## [What the task asks]
Report the number of lines in the entries below that include the word "None", and nothing else.

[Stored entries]
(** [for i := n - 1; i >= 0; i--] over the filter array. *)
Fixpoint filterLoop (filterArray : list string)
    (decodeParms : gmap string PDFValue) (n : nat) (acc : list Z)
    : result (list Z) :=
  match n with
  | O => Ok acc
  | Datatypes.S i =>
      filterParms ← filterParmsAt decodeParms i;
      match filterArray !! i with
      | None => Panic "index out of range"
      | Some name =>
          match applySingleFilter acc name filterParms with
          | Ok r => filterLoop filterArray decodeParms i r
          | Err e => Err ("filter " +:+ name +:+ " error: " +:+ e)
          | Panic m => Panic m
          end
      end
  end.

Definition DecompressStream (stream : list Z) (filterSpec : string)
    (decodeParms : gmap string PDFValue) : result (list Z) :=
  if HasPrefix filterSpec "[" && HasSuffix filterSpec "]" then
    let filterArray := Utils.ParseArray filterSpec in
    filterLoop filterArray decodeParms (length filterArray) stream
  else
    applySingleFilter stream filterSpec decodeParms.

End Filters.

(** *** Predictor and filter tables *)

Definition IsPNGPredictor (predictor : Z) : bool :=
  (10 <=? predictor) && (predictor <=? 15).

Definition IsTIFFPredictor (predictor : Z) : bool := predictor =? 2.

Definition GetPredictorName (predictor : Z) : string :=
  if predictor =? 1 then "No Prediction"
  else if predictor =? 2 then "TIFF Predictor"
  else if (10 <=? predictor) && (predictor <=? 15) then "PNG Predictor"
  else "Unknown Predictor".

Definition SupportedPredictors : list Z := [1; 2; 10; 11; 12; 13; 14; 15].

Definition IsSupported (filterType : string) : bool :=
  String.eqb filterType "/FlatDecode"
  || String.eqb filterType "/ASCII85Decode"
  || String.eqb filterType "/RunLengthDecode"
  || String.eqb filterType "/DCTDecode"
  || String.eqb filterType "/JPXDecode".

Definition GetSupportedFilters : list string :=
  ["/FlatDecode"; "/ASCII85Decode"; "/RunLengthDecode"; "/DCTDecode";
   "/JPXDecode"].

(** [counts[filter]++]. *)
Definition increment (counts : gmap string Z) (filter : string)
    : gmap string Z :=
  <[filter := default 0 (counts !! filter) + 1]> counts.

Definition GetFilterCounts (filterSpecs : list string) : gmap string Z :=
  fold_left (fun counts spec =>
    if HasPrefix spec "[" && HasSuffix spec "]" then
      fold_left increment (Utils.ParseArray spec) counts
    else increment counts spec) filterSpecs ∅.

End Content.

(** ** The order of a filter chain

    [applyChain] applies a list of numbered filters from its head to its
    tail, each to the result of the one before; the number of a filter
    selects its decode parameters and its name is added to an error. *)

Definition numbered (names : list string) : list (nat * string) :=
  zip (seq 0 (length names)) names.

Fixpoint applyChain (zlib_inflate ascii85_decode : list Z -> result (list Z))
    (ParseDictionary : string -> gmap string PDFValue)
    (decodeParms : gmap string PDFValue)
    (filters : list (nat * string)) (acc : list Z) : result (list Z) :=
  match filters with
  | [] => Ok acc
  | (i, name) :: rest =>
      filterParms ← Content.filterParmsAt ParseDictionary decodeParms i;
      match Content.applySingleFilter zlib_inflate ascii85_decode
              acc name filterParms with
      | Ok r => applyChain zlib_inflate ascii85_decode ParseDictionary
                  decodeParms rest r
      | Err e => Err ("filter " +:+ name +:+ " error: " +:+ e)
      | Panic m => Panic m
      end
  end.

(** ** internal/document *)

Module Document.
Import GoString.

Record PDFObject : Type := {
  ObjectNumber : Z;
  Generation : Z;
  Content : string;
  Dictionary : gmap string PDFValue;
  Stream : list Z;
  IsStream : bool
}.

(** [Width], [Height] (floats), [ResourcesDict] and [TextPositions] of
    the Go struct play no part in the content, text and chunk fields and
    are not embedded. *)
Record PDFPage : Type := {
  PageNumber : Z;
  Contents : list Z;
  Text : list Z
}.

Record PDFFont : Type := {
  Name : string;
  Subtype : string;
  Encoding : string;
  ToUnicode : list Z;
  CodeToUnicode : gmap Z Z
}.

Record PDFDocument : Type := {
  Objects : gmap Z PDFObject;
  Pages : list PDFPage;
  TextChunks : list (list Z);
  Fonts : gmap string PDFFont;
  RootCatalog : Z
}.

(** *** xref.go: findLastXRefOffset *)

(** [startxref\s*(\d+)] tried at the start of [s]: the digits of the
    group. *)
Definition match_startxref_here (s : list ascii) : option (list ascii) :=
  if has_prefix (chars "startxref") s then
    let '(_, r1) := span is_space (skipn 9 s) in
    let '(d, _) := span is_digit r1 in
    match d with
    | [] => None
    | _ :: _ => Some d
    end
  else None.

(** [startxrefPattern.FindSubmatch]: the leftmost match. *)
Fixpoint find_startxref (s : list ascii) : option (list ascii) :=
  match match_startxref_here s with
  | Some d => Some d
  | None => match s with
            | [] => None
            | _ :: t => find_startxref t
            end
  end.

## [Answer for the task]
5